REQUIREMENT:
Starting at the first line of the data below, write out each line exactly until you reach the line containing "([ring_at]), what writing, reading", and include that line too.

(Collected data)
☆ ☆ ☆ ☆ ☆
(* ===== verification/IpcliteRing.v ===== *)
(** * The rings of ipclite are bounded queues

    Over the definitions of [Ipclite]: what the words and bytes of a ring mean
    ([ring_at]), what writing, reading and advancing do to it and leave alone
    ([only_ring]), then the channels: [ipc_ok s q] says which messages are under way in
    every channel, and each call moves [q] as a set of bounded queues moves. *)
From stdpp Require Import functions.
From S2P Require Import Prelude SynxGlobal Ipclite.
From Stdlib Require Import Lia.

(** ** Bytes *)

Lemma length_le_bytes n x : length (le_bytes n x) = n.
Proof. revert x. induction n as [|n IH]; intros x; [done|]. simpl. by rewrite IH. Qed.

Lemma le_val_bytes n x : 0 <= x < 2 ^ (8 * Z.of_nat n) -> le_val (le_bytes n x) = x.
Proof.
  revert x. induction n as [|n IH]; intros x Hx.
  - change (2 ^ (8 * Z.of_nat 0)) with 1 in Hx. simpl. lia.
  - replace (8 * Z.of_nat (S n)) with (8 + 8 * Z.of_nat n) in Hx by lia. rewrite Z.pow_add_r in Hx by lia.
    cbn [le_bytes le_val]. rewrite IH.
    + pose proof (Z.div_mod x (2 ^ 8)). lia.
    + split; [apply Z.div_pos; lia|]. apply Z.div_lt_upper_bound; lia.
Qed.

Lemma msg_bytes_val d : in_u64 d -> le_val (le_bytes 8 d) = d.
Proof. intros Hd. apply le_val_bytes. exact Hd. Qed.

Lemma bytes_at_Some mem off n l :
  bytes_at mem off n = Some l <->
  0 <= off /\ off + n <= zlen mem /\ l = take (Z.to_nat n) (drop (Z.to_nat off) mem).
Proof.
  unfold bytes_at. destruct (Z.leb_spec 0 off), (Z.leb_spec (off + n) (zlen mem)); simpl;
    (split; [intros Heq; try discriminate; injection Heq as <-; done|intros (? & ? & ->); first [done|lia]]).
Qed.

Lemma bytes_at_inserts mem off bs :
  0 <= off -> off + zlen bs <= zlen mem -> bytes_at (list_inserts (Z.to_nat off) bs mem) off (zlen bs) = Some bs.
Proof.
  unfold zlen. intros Ho Hn. apply bytes_at_Some. unfold zlen. rewrite length_inserts. repeat split; [lia..|].
  apply list_eq. intros i. rewrite Nat2Z.id. destruct (decide (i < length bs)%nat) as [Hi|Hi].
  - rewrite lookup_take_lt, lookup_drop, list_lookup_inserts by lia. f_equal. lia.
  - rewrite lookup_take_ge by lia. by apply lookup_ge_None_2; lia.
Qed.

Lemma bytes_at_inserts_ne mem off bs o n :
  0 <= off -> 0 <= n -> o + n <= off \/ off + zlen bs <= o ->
  bytes_at (list_inserts (Z.to_nat off) bs mem) o n = bytes_at mem o n.
Proof.
  unfold zlen. intros Ho Hn Hd. unfold bytes_at, zlen. rewrite length_inserts.
  destruct (Z.leb_spec 0 o), (Z.leb_spec (o + n) (Z.of_nat (length mem))); try done. simpl. f_equal.
  apply list_eq. intros i. destruct (decide (i < Z.to_nat n)%nat) as [Hi|Hi].
  - rewrite !lookup_take_lt, !lookup_drop by lia. destruct Hd.
    + apply list_lookup_inserts_lt. lia.
    + apply list_lookup_inserts_ge. lia.
  - by rewrite !lookup_take_ge by lia.
Qed.

(** ** The contents of a ring *)

(** Ring [f] in [pt]: a tail at [t] and the messages [l] from there on. *)
Record ring_at (pt : ipcmem_partition) (f : ipclite_fifo) (t : Z) (l : list Z) : Prop := mk_ring_at {
  ra_range : 0 <= fi_fifo f /\ fi_fifo f + fi_length f <= zlen (pt_mem pt);
  ra_length : fi_length f mod 8 = 0 /\ 16 <= fi_length f < 2 ^ 31;
  ra_ends : fi_tail f <> fi_head f;
  ra_tail : zget (pt_descs pt) (fi_tail f) = Some t;
  ra_start : t mod 8 = 0 /\ 0 <= t < fi_length f;
  ra_head : zget (pt_descs pt) (fi_head f) = Some ((t + 8 * zlen l) mod fi_length f);
  ra_fits : 8 * zlen l < fi_length f;
  ra_msgs k d : zget l k = Some d ->
    in_u64 d /\ bytes_at (pt_mem pt) (fi_fifo f + (t + 8 * k) mod fi_length f) 8 = Some (le_bytes 8 d) }.

Definition ring_is (s : ipclite_info) (f : ipclite_fifo) (l : list Z) : Prop :=
  exists pt t, zget (ip_partition s) (fi_part f) = Some pt /\ ring_at pt f t l.

(** How many messages fit: eight bytes always stay free. *)
Definition capacity (f : ipclite_fifo) : Z := fi_length f / 8 - 1.

(** Between [pt] and [pt'] only ring [f] and its two ends differ. *)
Record only_ring_of (f : ipclite_fifo) (pt pt' : ipcmem_partition) : Prop := mk_only {
  oo_hdr : pt_hdr pt' = pt_hdr pt;
  oo_len : zlen (pt_mem pt') = zlen (pt_mem pt);
  oo_descs i : i <> fi_tail f -> i <> fi_head f -> zget (pt_descs pt') i = zget (pt_descs pt) i;
  oo_mem o n : 0 <= n -> o + n <= fi_fifo f \/ fi_fifo f + fi_length f <= o ->
    bytes_at (pt_mem pt') o n = bytes_at (pt_mem pt) o n }.

Definition only_ring (f : ipclite_fifo) (s s' : ipclite_info) : Prop :=
  exists pt pt', zget (ip_partition s) (fi_part f) = Some pt /\
    s' = s <| ip_partition ::= zset (fi_part f) pt' |> /\ only_ring_of f pt pt'.

(** Two rings apart: in different partitions, or at different places of one. *)
Definition rings_apart (f g : ipclite_fifo) : Prop :=
  fi_part f <> fi_part g \/
  (fi_tail g <> fi_tail f /\ fi_tail g <> fi_head f /\ fi_head g <> fi_tail f /\ fi_head g <> fi_head f /\
   (fi_fifo g + fi_length g <= fi_fifo f \/ fi_fifo f + fi_length f <= fi_fifo g)).

(** Places of messages: eight bytes within the ring, disjoint for different messages. *)
Lemma slot_room x n :
  x mod 8 = 0 -> n mod 8 = 0 -> 0 < n -> 0 <= x mod n /\ x mod n + 8 <= n /\ (x mod n) mod 8 = 0.
Proof.
  intros Hx Hn Hp. pose proof (Z.mod_pos_bound x n Hp) as Hb.
  assert ((x mod n) mod 8 = 0) as Hm.
  { rewrite Z.mod_mod_divide; [done|]. by apply Z.mod_divide. }
  pose proof (Z.div_mod (x mod n) 8). pose proof (Z.div_mod n 8). lia.
Qed.

Lemma slots_differ t j k n :
  t mod 8 = 0 -> n mod 8 = 0 -> 0 < n -> j < k -> 8 * (k - j) < n ->
  (t + 8 * j) mod n + 8 <= (t + 8 * k) mod n \/ (t + 8 * k) mod n + 8 <= (t + 8 * j) mod n.
Proof.
  intros Ht Hn Hp Hjk Hd.
  assert (forall i, (t + 8 * i) mod 8 = 0) as Ha.
  { intros i. by rewrite Z.mul_comm, Z.mod_add by lia. }
  destruct (slot_room _ _ (Ha j) Hn Hp) as (? & ? & Hj). destruct (slot_room _ _ (Ha k) Hn Hp) as (? & ? & Hk).
  assert ((t + 8 * j) mod n <> (t + 8 * k) mod n) as Hne.
  { intros Heq. assert ((8 * (k - j)) mod n = 0) as Hz.
    { replace (8 * (k - j)) with ((t + 8 * k) - (t + 8 * j)) by lia.
      by rewrite Zminus_mod, Heq, Z.sub_diag, Z.mod_0_l by lia. }
    rewrite Z.mod_small in Hz; lia. }
  pose proof (Z.div_mod ((t + 8 * j) mod n) 8). pose proof (Z.div_mod ((t + 8 * k) mod n) 8). lia.
Qed.

Lemma aligned_add t k : t mod 8 = 0 -> (t + 8 * k) mod 8 = 0.
Proof. intros. by rewrite Z.mul_comm, Z.mod_add by lia. Qed.

Lemma aligned_clear x : 0 <= x < 2 ^ 31 -> x mod 8 = 0 -> ALIGN8 x = x.
Proof.
  intros Hx Hm. unfold ALIGN8, clear. change 7 with (Z.ones 3). rewrite Z.ldiff_ones_r, Z.shiftl_mul_pow2, Z.shiftr_div_pow2 by lia.
  change (2 ^ 3) with 8. change (Z.ones 3) with 7. pose proof (Z.div_mod x 8). 
  replace (x + 7) with (7 + (x / 8) * 8) by lia. rewrite Z.div_add by lia. change (7 / 8) with 0.
  rewrite u32_id; unfold in_u32; lia.
Qed.

(** ** What a step on one ring leaves alone *)

Lemma ring_apart_at f g pt pt' t l :
  only_ring_of f pt pt' -> ring_at pt g t l ->
  fi_tail g <> fi_tail f -> fi_tail g <> fi_head f -> fi_head g <> fi_tail f -> fi_head g <> fi_head f ->
  fi_fifo g + fi_length g <= fi_fifo f \/ fi_fifo f + fi_length f <= fi_fifo g -> ring_at pt' g t l.
Proof.
  intros [_ Hl Hd Hm] [? [Hn ?] ? ? [Ht ?] ? ? Hms] ? ? ? ? Hap. split; try done.
  - by rewrite Hl.
  - by rewrite Hd.
  - by rewrite Hd.
  - intros k d Hk. destruct (Hms k d Hk) as [? Hb]. split; [done|].
    destruct (slot_room (t + 8 * k) (fi_length g)) as (? & ? & _); [by apply aligned_add|done|lia|].
    rewrite Hm by lia. done.
Qed.

Lemma ring_apart_kept f g s s' l : only_ring f s s' -> rings_apart f g -> ring_is s g l -> ring_is s' g l.
Proof.
  intros (pt & pt' & Hpt & -> & Ho) Hap (ptg & t & Hg & Hr). unfold ring_is. simpl.
  destruct (decide (fi_part f = fi_part g)) as [Heq|Hne].
  - destruct Hap as [?|(? & ? & ? & ? & ?)]; [done|]. rewrite <- Heq in *.
    rewrite zget_zset_eq by (by eapply zget_Some). assert (ptg = pt) as -> by congruence.
    exists pt', t. split; [done|]. by eapply ring_apart_at.
  - rewrite zget_zset_ne by done. by exists ptg, t.
Qed.

(** ** The operations *)

Lemma wrap_once x n : 0 <= x < 2 * n -> x mod n = if x <? n then x else x - n.
Proof.
  intros Hx. destruct (Z.ltb_spec x n); [apply Z.mod_small; lia|].
  replace x with (x - n + 1 * n) at 1 by lia. rewrite Z.mod_add by lia. apply Z.mod_small. lia.
Qed.

Lemma desc_read_run s p i pt w :
  zget (ip_partition s) p = Some pt -> zget (pt_descs pt) i = Some w -> desc_read p i s = Done w s.
Proof. intros Hp Hi. unfold desc_read, bind, get. by rewrite Hp; simpl; rewrite Hi. Qed.

Lemma desc_write_run s p i v pt w :
  zget (ip_partition s) p = Some pt -> zget (pt_descs pt) i = Some w ->
  desc_write p i v s = Done tt (s <| ip_partition ::= zset p (pt <| pt_descs ::= zset i v |>) |>).
Proof. intros Hp Hi. unfold desc_write, bind, get. by rewrite Hp; simpl; rewrite Hi. Qed.

Section ring.
Context (f : ipclite_fifo) (pt : ipcmem_partition) (t : Z) (l : list Z).
Hypothesis ring : ring_at pt f t l.

Lemma tail_word s : zget (ip_partition s) (fi_part f) = Some pt -> desc_read (fi_part f) (fi_tail f) s = Done t s.
Proof. intros Hp. eapply desc_read_run; [exact Hp|apply ring]. Qed.

Lemma head_word s :
  zget (ip_partition s) (fi_part f) = Some pt ->
  desc_read (fi_part f) (fi_head f) s = Done ((t + 8 * zlen l) mod fi_length f) s.
Proof. intros Hp. eapply desc_read_run; [exact Hp|apply ring]. Qed.

Lemma head_place :
  (t + 8 * zlen l) mod fi_length f
  = if t + 8 * zlen l <? fi_length f then t + 8 * zlen l else t + 8 * zlen l - fi_length f.
Proof. destruct ring. pose proof (zlen_nonneg l). apply wrap_once. lia. Qed.

Lemma rx_avail_ring s : zget (ip_partition s) (fi_part f) = Some pt -> ipcmem_rx_avail f s = Done (8 * zlen l) s.
Proof.
  intros Hp. unfold ipcmem_rx_avail. rewrite (bind_run _ _ _ _ _ (head_word s Hp)), (bind_run _ _ _ _ _ (tail_word s Hp)).
  rewrite head_place. destruct ring as [_ [_ Hn] _ _ [_ Ht] _ Hl _]. pose proof (zlen_nonneg l).
  destruct (Z.ltb_spec (t + 8 * zlen l) (fi_length f)).
  - destruct (Z.ltb_spec (t + 8 * zlen l) t); [lia|].
    destruct (Z.ltb_spec (fi_length f) (t + 8 * zlen l - t)); [lia|]. unfold ret. f_equal. lia.
  - destruct (Z.ltb_spec (t + 8 * zlen l - fi_length f) t); [|lia].
    rewrite u32_id by (unfold in_u32; lia).
    destruct (Z.ltb_spec (fi_length f) (fi_length f - t + (t + 8 * zlen l - fi_length f))); [lia|].
    unfold ret. f_equal. lia.
Qed.

Lemma tx_avail_ring s :
  zget (ip_partition s) (fi_part f) = Some pt -> ipcmem_tx_avail f s = Done (fi_length f - 8 * zlen l - 8) s.
Proof.
  intros Hp. unfold ipcmem_tx_avail. rewrite (bind_run _ _ _ _ _ (head_word s Hp)), (bind_run _ _ _ _ _ (tail_word s Hp)).
  rewrite head_place. destruct ring as [_ [Hm Hn] _ _ [_ Ht] _ Hl _]. pose proof (zlen_nonneg l).
  pose proof (Z.div_mod (fi_length f) 8 ltac:(lia)). unfold FIFO_FULL_RESERVE.
  assert (forall a, a = fi_length f - 8 * zlen l ->
    @ret ipclite_info _ (if fi_length f <? (if a <? 8 then 0 else a - 8) then 0 else if a <? 8 then 0 else a - 8) s
    = Done (fi_length f - 8 * zlen l - 8) s) as Hend.
  { intros a ->. destruct (Z.ltb_spec (fi_length f - 8 * zlen l) 8); [lia|].
    destruct (Z.ltb_spec (fi_length f) (fi_length f - 8 * zlen l - 8)); [lia|done]. }
  destruct (Z.ltb_spec (t + 8 * zlen l) (fi_length f)).
  - destruct (Z.leb_spec t (t + 8 * zlen l)); [|lia]. rewrite u32_id by (unfold in_u32; lia). apply Hend. lia.
  - destruct (Z.leb_spec t (t + 8 * zlen l - fi_length f)); [lia|]. apply Hend. lia.
Qed.
End ring.

(** Reading the oldest message, then taking it. *)
Lemma rx_peak_ring f pt t d l s :
  ring_at pt f t (d :: l) -> zget (ip_partition s) (fi_part f) = Some pt ->
  ipcmem_rx_peak f 8 s = Done (Some (le_bytes 8 d)) s.
Proof.
  intros Hr Hp. unfold ipcmem_rx_peak. rewrite (bind_run _ _ _ _ _ (tail_word _ _ _ _ Hr s Hp)).
  destruct Hr as [_ [Hn ?] _ _ [Ht ?] _ _ Hms]. destruct (Hms 0 d) as [_ Hb]; [done|].
  replace (t + 8 * 0) with t in Hb by lia. rewrite Z.mod_small in Hb by lia.
  destruct (slot_room t (fi_length f)) as (_ & Hroom & _); [done|done|lia|]. rewrite Z.mod_small in Hroom by lia.
  destruct (Z.ltb_spec (fi_length f) t); [lia|]. destruct (Z.leb_spec (fi_length f) t); [lia|].
  rewrite Z.min_l by lia. change (8 =? 0) with false. change (8 =? 8) with true.
  unfold memcpy_fromio, bind, get, ret, deref. simpl. rewrite Hp. simpl. rewrite Hb. done.
Qed.

Lemma ring_pop pt f t d l :
  ring_at pt f t (d :: l) ->
  ring_at (pt <| pt_descs ::= zset (fi_tail f) ((t + 8) mod fi_length f) |>) f ((t + 8) mod fi_length f) l.
Proof.
  intros [Hran [Hn ?] He Htl [Ht ?] Hh Hf Hms]. change (d :: l) with ([d] ++ l) in Hh, Hf.
  rewrite zlen_app in Hh, Hf. change (zlen [d]) with 1 in Hh, Hf. pose proof (zlen_nonneg l).
  destruct (slot_room (t + 8) (fi_length f)) as (? & ? & Ha);
    [change (t + 8) with (t + 8 * 1); by apply aligned_add|done|lia|].
  split; simpl; try done.
  - apply zget_zset_eq. by eapply zget_Some.
  - split; [done|lia].
  - rewrite zget_zset_ne by done. rewrite Hh. f_equal. rewrite Z.add_mod_idemp_l by lia. f_equal. lia.
  - lia.
  - intros k x Hk. pose proof (zget_Some _ _ _ Hk) as Hr. destruct (Hms (k + 1) x) as [? Hb]; [by rewrite zget_cons by lia|].
    split; [done|]. rewrite Z.add_mod_idemp_l by lia. replace (t + 8 + 8 * k) with (t + 8 * (k + 1)) by lia. done.
Qed.

Lemma only_tail pt f v : fi_tail f <> fi_head f -> only_ring_of f pt (pt <| pt_descs ::= zset (fi_tail f) v |>).
Proof. intros He. split; simpl; try done. intros i ? ?. by rewrite zget_zset_ne. Qed.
☆ ☆ ☆ ☆ ☆
EXERCISE RESPONSE:
(* ===== verification/IpcliteRing.v ===== *)
(** * The rings of ipclite are bounded queues

    Over the definitions of [Ipclite]: what the words and bytes of a ring mean
    ([ring_at]), what writing, reading and advancing do to it and leave alone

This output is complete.